### Work order:
Gather, from the listing beneath this task, every line holding the string "eapply".

"""

(* ===== verification/TargetEffects.v ===== *)
(** * Target effects: [contracts/target_effects.rs]

    The value and the authority a transaction hands out, through every level of
    nested batches. *)

From S2P Require Import Prelude.
From S2P Require Import Bytes.
From S2P Require Import Bindings.
From S2P Require Import EngineBindings.
From S2P Require Import MultiSend.

Inductive EffectKind :=
  | ValueTransfer (amount : U256)
  | Erc20Approval (amount : U256)
  | OperatorApproval (approved : bool)
  | Erc721Transfer (token_id : U256)
  | Erc1155Transfer (id amount : U256)
  | Erc1155BatchTransfer (ids amounts : list U256).

Record TargetEffect := { recipient : Address; effect_kind : EffectKind }.

Section effects.
Context {EL : EngineLibs}.

(** What calldata does to a token, if anything. *)
Definition token_effect (data : Bytes) : option TargetEffect :=
  match abi_decode transfer data with
  | Some call => Some {| recipient := transferCall.to call;
                         effect_kind := ValueTransfer (transferCall.amount call) |}
  | None =>
  match abi_decode transferFrom data with
  | Some call => Some {| recipient := transferFromCall.to call;
                         effect_kind := ValueTransfer (transferFromCall.amount call) |}
  | None =>
  match abi_decode approve data with
  | Some call => Some {| recipient := approveCall.spender call;
                         effect_kind := Erc20Approval (approveCall.amount call) |}
  | None =>
  match abi_decode setApprovalForAll data with
  | Some call => Some {| recipient := setApprovalForAllCall.operator call;
                         effect_kind := OperatorApproval (setApprovalForAllCall.approved call) |}
  | None =>
  match abi_decode safeTransferFrom_0 data with
  | Some call => Some {| recipient := safeTransferFrom_0Call.to call;
                         effect_kind := Erc721Transfer (safeTransferFrom_0Call.tokenId call) |}
  | None =>
  match abi_decode safeTransferFrom_1 data with
  | Some call => Some {| recipient := safeTransferFrom_1Call.to call;
                         effect_kind := Erc721Transfer (safeTransferFrom_1Call.tokenId call) |}
  | None =>
  match abi_decode erc1155_safeTransferFrom data with
  | Some call => Some {| recipient := erc1155_safeTransferFromCall.to call;
                         effect_kind := Erc1155Transfer (erc1155_safeTransferFromCall.id call)
                           (erc1155_safeTransferFromCall.amount call) |}
  | None =>
  match abi_decode safeBatchTransferFrom data with
  | Some call => Some {| recipient := safeBatchTransferFromCall.to call;
                         effect_kind := Erc1155BatchTransfer (safeBatchTransferFromCall.ids call)
                           (safeBatchTransferFromCall.amounts call) |}
  | None => None
  end end end end end end end end.

Definition decode_call (tx : SafeTransaction) : list TargetEffect :=
  (if decide (SafeTransaction.value tx = 0) then []
   else [{| recipient := SafeTransaction.to tx;
            effect_kind := ValueTransfer (SafeTransaction.value tx) |}]) ++
  (if decide (SafeTransaction.data tx = []) then []
   else option_list (token_effect (SafeTransaction.data tx))).

(** The recursion of [decode_target_effects]; the calldata gets shorter with each
    level. *)
Fixpoint decode_effects (fuel : nat) (tx : SafeTransaction) : list TargetEffect :=
  match fuel with
  | O => []
  | S fuel =>
      match decode_multi_send_call tx with
      | Some (sub_txs, _) => sub_txs ≫= decode_effects fuel
      | None => decode_call tx
      end
  end.

Definition decode_target_effects (tx : SafeTransaction) : list TargetEffect :=
  decode_effects (S (length (SafeTransaction.data tx))) tx.

(** ** The recursion ends *)

Lemma sub_transaction_shorter tx subs delegates sub :
  decode_multi_send_call tx = Some (subs, delegates) → sub ∈ subs →
  (length (SafeTransaction.data sub) < length (SafeTransaction.data tx))%nat.
Proof.
  intros E Hsub. by destruct (sub_transaction_entry _ _ _ _ E Hsub) as (v & e & _ & -> & ?).
Qed.

(** One level of the recursion, as the source writes it. *)
Definition effects_step (rec : SafeTransaction → list TargetEffect) (tx : SafeTransaction)
    : list TargetEffect :=
  match decode_multi_send_call tx with
  | Some (sub_txs, _) => sub_txs ≫= rec
  | None => decode_call tx
  end.

Lemma bind_ext_in {A B} (f g : A → list B) l :
  (∀ x, x ∈ l → f x = g x) → l ≫= f = l ≫= g.
Proof.
  induction l as [|x l IH]; intros H; [done|]. rewrite !bind_cons.
  rewrite H by left. by rewrite IH by (intros; apply H; by right).
Qed.

(** With enough fuel the recursion is the only solution of its equation. *)
Lemma decode_effects_unique rec fuel tx :
  (∀ tx, rec tx = effects_step rec tx) → (length (SafeTransaction.data tx) < fuel)%nat →
  decode_effects fuel tx = rec tx.
Proof.
  intros Hrec. revert tx. induction fuel as [|fuel IH]; intros tx Hlen; [lia|].
  rewrite Hrec. simpl. unfold effects_step.
  destruct (decode_multi_send_call tx) as [[subs delegates]|] eqn:E; [|done].
  apply bind_ext_in. intros sub Hsub. apply IH.
  pose proof (sub_transaction_shorter _ _ _ _ E Hsub). lia.
Qed.

Lemma decode_effects_more fuel fuel' tx :
  (length (SafeTransaction.data tx) < fuel)%nat →
  (length (SafeTransaction.data tx) < fuel')%nat →
  decode_effects fuel tx = decode_effects fuel' tx.
Proof.
  revert fuel' tx. induction fuel as [|fuel IH]; intros [|fuel'] tx Hf Hf'; [lia..|]. simpl.
  destruct (decode_multi_send_call tx) as [[subs delegates]|] eqn:E; [|done].
  apply bind_ext_in. intros sub Hsub.
  pose proof (sub_transaction_shorter _ _ _ _ E Hsub). apply IH; lia.
Qed.

Lemma decode_target_effects_step tx :
  decode_target_effects tx = effects_step decode_target_effects tx.
Proof.
  unfold decode_target_effects at 1. simpl. unfold effects_step.
  destruct (decode_multi_send_call tx) as [[subs delegates]|] eqn:E; [|done].
  apply bind_ext_in. intros sub Hsub. unfold decode_target_effects.
  pose proof (sub_transaction_shorter _ _ _ _ E Hsub). apply decode_effects_more; lia.
Qed.

(** An effect of some call a transaction makes, however deeply batched. *)
Inductive has_effect (effect : TargetEffect) : SafeTransaction → Prop :=
  | effect_call tx :
      decode_multi_send_call tx = None → effect ∈ decode_call tx → has_effect effect tx
  | effect_batch tx subs delegates sub :
      decode_multi_send_call tx = Some (subs, delegates) → sub ∈ subs →
      has_effect effect sub → has_effect effect tx.

Lemma has_effect_decoded effect tx :
  has_effect effect tx ↔ effect ∈ decode_target_effects tx.
Proof.
  split.
  - induction 1 as [tx E He|tx subs delegates sub E Hsub _ IH];
      rewrite decode_target_effects_step; unfold effects_step; rewrite E; [done|].
    apply list_elem_of_bind. by exists sub.
  - remember (length (SafeTransaction.data tx)) as n eqn:Hn. revert tx Hn.
    induction (lt_wf n) as [n _ IH]. intros tx ->.
    rewrite decode_target_effects_step. unfold effects_step.
    destruct (decode_multi_send_call tx) as [[subs delegates]|] eqn:E; [|by apply effect_call].
    intros (sub & He & Hsub)%list_elem_of_bind. eapply effect_batch; [done..|].
    eapply IH; [|done|done]. by eapply sub_transaction_shorter.
Qed.

(** [C25] The decoding of effects ends on every transaction, however batches are
    nested in each other: it is the one function that solves the recursion of the
    source, and it finds exactly the effects of the calls the batches lead to. *)
Theorem target_effects_complete tx :
  decode_target_effects tx = effects_step decode_target_effects tx ∧
  (∀ rec, (∀ tx, rec tx = effects_step rec tx) → rec tx = decode_target_effects tx) ∧
  ∀ effect, effect ∈ decode_target_effects tx ↔ has_effect effect tx.
Proof.
  split_and!; [apply decode_target_effects_step| |].
  - intros rec Hrec. symmetry. apply decode_effects_unique; [done|lia].
  - intros effect. by rewrite has_effect_decoded.
Qed.
End effects.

"""

### Result of this exercise:
    intros (sub & He & Hsub)%list_elem_of_bind. eapply effect_batch; [done..|].
    eapply IH; [|done|done]. by eapply sub_transaction_shorter.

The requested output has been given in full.